The output is to match the entries below character for character.

### [Dataset entries]

━━━━━━━━

(** A repaired block is a valid TRX. *)
Lemma fixed_valid c :
  Forall is_byte c -> 28 <= zlen c < 2 ^ 32 -> get_le32 c 0 = Some TRX_MAGIC -> valid_trx (fixed c).
Proof.
  intros Hb Hl Hm. unfold valid_trx. rewrite (fixed_length c) by lia.
  assert (drop 12 (fixed c) = drop 12 c) as Hd.
  { unfold fixed. rewrite !app_assoc, drop_app_ge by (rewrite !length_app, !length_le_bytes, length_take; lia).
    rewrite !length_app, !length_le_bytes, length_take, drop_drop. f_equal. lia. }
  assert (length (take 4 c) = 4%nat) as L4 by (rewrite length_take; lia).
  assert (th_magic (trx_header_of (fixed c)) = TRX_MAGIC /\ th_length (trx_header_of (fixed c)) = zlen c /\
    th_crc32 (trx_header_of (fixed c)) = crc32buf (drop 12 c)) as (E1 & E2 & E3).
  { unfold fixed. cbn [trx_header_of th_magic th_length th_crc32]. rewrite get_le32_take in Hm by lia.
    change (drop (Z.to_nat 0) c) with c in Hm. injection Hm as Hm. split_and!.
    - rewrite drop_0, take_app_le, take_ge by lia. done.
    - rewrite drop_app_length' by lia. rewrite take_app_length' by (by rewrite length_le_bytes). apply le_val_bytes32. width.
    - rewrite app_assoc, drop_app_length' by (rewrite length_app, length_le_bytes; lia).
      rewrite take_app_length' by (by rewrite length_le_bytes). apply le_val_bytes32, crc32buf_range. by apply Forall_drop. }
  rewrite E1, E2, E3, Hd. unfold trx_header_size, TRX_FLAGS_OFFSET. split_and!; try done; try lia.
  rewrite take_ge by (rewrite length_drop; lia). symmetry. apply crc32buf_otrx. by apply Forall_drop.
Qed.

Lemma block_start offset k : 0 <= k -> is_u32 offset ->
  Z.land offset (u32 (Z.lnot (2 ^ k - 1))) = offset - offset mod 2 ^ k.
Proof.
  intros Hk Ho. unfold u32. rewrite <- Z.land_ones by lia.
  rewrite (Z.land_comm (Z.lnot _)), Z.land_assoc, Z.land_ones, (Z.mod_small offset) by (width || lia).
  rewrite <- Z.ldiff_land, Z.sub_1_r, <- Z.ones_equiv, Z.ldiff_ones_r by lia.
  rewrite Z.shiftl_mul_pow2, Z.shiftr_div_pow2 by lia.
  pose proof (Z.div_mod offset (2 ^ k) ltac:(pose proof (Z.pow_pos_nonneg 2 k); lia)). lia.
Qed.

Lemma zslice_shift {A} (pre c : list A) k n : 0 <= k -> zslice (pre ++ c) (zlen pre + k) n = zslice c k n.
Proof.
  intros Hk. unfold zslice. rewrite length_app. destruct (Z.leb_spec 0 n) as [Hn|Hn]; [|by rewrite !andb_false_r].
  rewrite !(proj2 (Z.leb_le 0 _)) by lia. cbn [andb].
  replace (zlen pre + k + n <=? Z.of_nat (length pre + length c)) with (k + n <=? zlen c)
    by (destruct (Z.leb_spec (k + n) (zlen c)), (Z.leb_spec (zlen pre + k + n) (Z.of_nat (length pre + length c))); lia).
  replace (Z.to_nat (zlen pre + k)) with (length pre + Z.to_nat k)%nat by lia. by rewrite drop_app_add.
Qed.

Lemma zwrite_shift {A} (pre c d : list A) k : 0 <= k ->
  zwrite (pre ++ c) (zlen pre + k) d = (fun x => pre ++ x) <$> zwrite c k d.
Proof.
  intros Hk. unfold zwrite. rewrite length_app, !(proj2 (Z.leb_le 0 _)) by lia. cbn [andb].
  replace (zlen pre + k + zlen d <=? Z.of_nat (length pre + length c)) with (k + zlen d <=? zlen c)
    by (destruct (Z.leb_spec (k + zlen d) (zlen c)), (Z.leb_spec (zlen pre + k + zlen d) (Z.of_nat (length pre + length c))); lia).
  destruct (_ <=? _); [|done]. cbn [fmap option_fmap option_map]. f_equal.
  replace (Z.to_nat (zlen pre + k)) with (length pre + Z.to_nat k)%nat by lia.
  rewrite <- Nat.add_assoc, drop_app_add, take_app_add, <- app_assoc. done.
Qed.

(** The same stores behind a prefix. *)
Lemma put_fields_at pre c : 12 <= zlen c ->
  (buf ← put_le32 (pre ++ c) (zlen pre + 4) (zlen c);
   data ← zslice buf (zlen pre + 12) (zlen c - 12);
   put_le32 buf (zlen pre + 8) (crc32buf data)) = Some (pre ++ fixed c).
Proof.
  intros Hl. pose proof (put_fields c Hl) as Hp. unfold put_le32 in *. rewrite zwrite_shift by lia.
  destruct (zwrite c 4 (le_bytes 4 (zlen c))) as [buf|]; [|done]. cbn [fmap option_fmap option_map mbind option_bind] in *.
  rewrite zslice_shift by lia. destruct (zslice buf 12 (zlen c - 12)) as [data|]; [|done].
  cbn [mbind option_bind] in *. rewrite zwrite_shift by lia. by rewrite Hp.
Qed.

Section fix_block.
(** The device cut around the header: what precedes the block, the block up to the
    header, the rest of the block, and what follows. *)
Context (d : device) (k offset : Z) (p0 pre c post : list Z).
Context (Hflash : d_flash d = p0 ++ (pre ++ c) ++ post) (Hes : d_erasesize d = 2 ^ k) (Hk : 0 <= k).
Context (Hblock : zlen (pre ++ c) = 2 ^ k) (Hp0 : zlen p0 = offset - offset mod 2 ^ k) (Hpre : zlen pre = offset mod 2 ^ k).
Context (Hoff : is_u32 offset) (Hc : 28 <= zlen c < 2 ^ 32) (Hbytes : Forall is_byte (d_flash d)).
Context (Hmagic : get_le32 c 0 = Some TRX_MAGIC) (Hok : d_erase_ok d (offset - offset mod 2 ^ k) = true).

Lemma fix_read : dev_read d (zlen p0) (2 ^ k) = pre ++ c.
Proof.
  unfold dev_read. rewrite Hflash, Nat2Z.id, drop_app_length. rewrite <- Hblock, Nat2Z.id. apply take_app_length.
Qed.

Lemma fix_size : d_size d = zlen p0 + 2 ^ k + zlen post.
Proof. unfold d_size. rewrite Hflash, !length_app in *. lia. Qed.

Lemma fix_get i : 0 <= i -> get_le32 (pre ++ c) (zlen pre + i) = get_le32 c i.
Proof. intros Hi. unfold get_le32. by rewrite zslice_shift. Qed.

━━━━━━━━

### [Response to this task]
(** A repaired block is a valid TRX. *)
Lemma fixed_valid c :
  Forall is_byte c -> 28 <= zlen c < 2 ^ 32 -> get_le32 c 0 = Some TRX_MAGIC -> valid_trx (fixed c).
Proof.
  intros Hb Hl Hm. unfold valid_trx. rewrite (fixed_length c) by lia.
  assert (drop 12 (fixed c) = drop 12 c) as Hd.
  { unfold fixed. rewrite !app_assoc, drop_app_ge by (rewrite !length_app, !length_le_bytes, length_take; lia).
    rewrite !length_app, !length_le_bytes, length_take, drop_drop. f_equal. lia. }
  assert (length (take 4 c) = 4%nat) as L4 by (rewrite length_take; lia).
  assert (th_magic (trx_header_of (fixed c)) = TRX_MAGIC /\ th_length (trx_header_of (fixed c)) = zlen c /\
    th_crc32 (trx_header_of (fixed c)) = crc32buf (drop 12 c)) as (E1 & E2 & E3).
  { unfold fixed. cbn [trx_header_of th_magic th_length th_crc32]. rewrite get_le32_take in Hm by lia.
    change (drop (Z.to_nat 0) c) with c in Hm. injection Hm as Hm. split_and!.
    - rewrite drop_0, take_app_le, take_ge by lia. done.
    - rewrite drop_app_length' by lia. rewrite take_app_length' by (by rewrite length_le_bytes). apply le_val_bytes32. width.
    - rewrite app_assoc, drop_app_length' by (rewrite length_app, length_le_bytes; lia).
      rewrite take_app_length' by (by rewrite length_le_bytes). apply le_val_bytes32, crc32buf_range. by apply Forall_drop. }
  rewrite E1, E2, E3, Hd. unfold trx_header_size, TRX_FLAGS_OFFSET. split_and!; try done; try lia.
  rewrite take_ge by (rewrite length_drop; lia). symmetry. apply crc32buf_otrx. by apply Forall_drop.
Qed.

Lemma block_start offset k : 0 <= k -> is_u32 offset ->
  Z.land offset (u32 (Z.lnot (2 ^ k - 1))) = offset - offset mod 2 ^ k.
Proof.
  intros Hk Ho. unfold u32. rewrite <- Z.land_ones by lia.
  rewrite (Z.land_comm (Z.lnot _)), Z.land_assoc, Z.land_ones, (Z.mod_small offset) by (width || lia).
  rewrite <- Z.ldiff_land, Z.sub_1_r, <- Z.ones_equiv, Z.ldiff_ones_r by lia.
  rewrite Z.shiftl_mul_pow2, Z.shiftr_div_pow2 by lia.
  pose proof (Z.div_mod offset (2 ^ k) ltac:(pose proof (Z.pow_pos_nonneg 2 k); lia)). lia.
Qed.

Lemma zslice_shift {A} (pre c : list A) k n : 0 <= k -> zslice (pre ++ c) (zlen pre + k) n = zslice c k n.
Proof.
  intros Hk. unfold zslice. rewrite length_app. destruct (Z.leb_spec 0 n) as [Hn|Hn]; [|by rewrite !andb_false_r].
  rewrite !(proj2 (Z.leb_le 0 _)) by lia. cbn [andb].
  replace (zlen pre + k + n <=? Z.of_nat (length pre + length c)) with (k + n <=? zlen c)
    by (destruct (Z.leb_spec (k + n) (zlen c)), (Z.leb_spec (zlen pre + k + n) (Z.of_nat (length pre + length c))); lia).
  replace (Z.to_nat (zlen pre + k)) with (length pre + Z.to_nat k)%nat by lia. by rewrite drop_app_add.
Qed.

Lemma zwrite_shift {A} (pre c d : list A) k : 0 <= k ->
  zwrite (pre ++ c) (zlen pre + k) d = (fun x => pre ++ x) <$> zwrite c k d.
Proof.
  intros Hk. unfold zwrite. rewrite length_app, !(proj2 (Z.leb_le 0 _)) by lia. cbn [andb].
  replace (zlen pre + k + zlen d <=? Z.of_nat (length pre + length c)) with (k + zlen d <=? zlen c)
    by (destruct (Z.leb_spec (k + zlen d) (zlen c)), (Z.leb_spec (zlen pre + k + zlen d) (Z.of_nat (length pre + length c))); lia).
  destruct (_ <=? _); [|done]. cbn [fmap option_fmap option_map]. f_equal.
  replace (Z.to_nat (zlen pre + k)) with (length pre + Z.to_nat k)%nat by lia.
  rewrite <- Nat.add_assoc, drop_app_add, take_app_add, <- app_assoc. done.
Qed.

(** The same stores behind a prefix. *)
Lemma put_fields_at pre c : 12 <= zlen c ->
  (buf ← put_le32 (pre ++ c) (zlen pre + 4) (zlen c);
   data ← zslice buf (zlen pre + 12) (zlen c - 12);
   put_le32 buf (zlen pre + 8) (crc32buf data)) = Some (pre ++ fixed c).
Proof.
  intros Hl. pose proof (put_fields c Hl) as Hp. unfold put_le32 in *. rewrite zwrite_shift by lia.
  destruct (zwrite c 4 (le_bytes 4 (zlen c))) as [buf|]; [|done]. cbn [fmap option_fmap option_map mbind option_bind] in *.
  rewrite zslice_shift by lia. destruct (zslice buf 12 (zlen c - 12)) as [data|]; [|done].
  cbn [mbind option_bind] in *. rewrite zwrite_shift by lia. by rewrite Hp.
Qed.

Section fix_block.
(** The device cut around the header: what precedes the block, the block up to the
    header, the rest of the block, and what follows. *)
Context (d : device) (k offset : Z) (p0 pre c post : list Z).
Context (Hflash : d_flash d = p0 ++ (pre ++ c) ++ post) (Hes : d_erasesize d = 2 ^ k) (Hk : 0 <= k).
Context (Hblock : zlen (pre ++ c) = 2 ^ k) (Hp0 : zlen p0 = offset - offset mod 2 ^ k) (Hpre : zlen pre = offset mod 2 ^ k).
Context (Hoff : is_u32 offset) (Hc : 28 <= zlen c < 2 ^ 32) (Hbytes : Forall is_byte (d_flash d)).
Context (Hmagic : get_le32 c 0 = Some TRX_MAGIC) (Hok : d_erase_ok d (offset - offset mod 2 ^ k) = true).

Lemma fix_read : dev_read d (zlen p0) (2 ^ k) = pre ++ c.
Proof.
  unfold dev_read. rewrite Hflash, Nat2Z.id, drop_app_length. rewrite <- Hblock, Nat2Z.id. apply take_app_length.
Qed.

Lemma fix_size : d_size d = zlen p0 + 2 ^ k + zlen post.
Proof. unfold d_size. rewrite Hflash, !length_app in *. lia. Qed.

Lemma fix_get i : 0 <= i -> get_le32 (pre ++ c) (zlen pre + i) = get_le32 c i.
Proof. intros Hi. unfold get_le32. by rewrite zslice_shift. Qed.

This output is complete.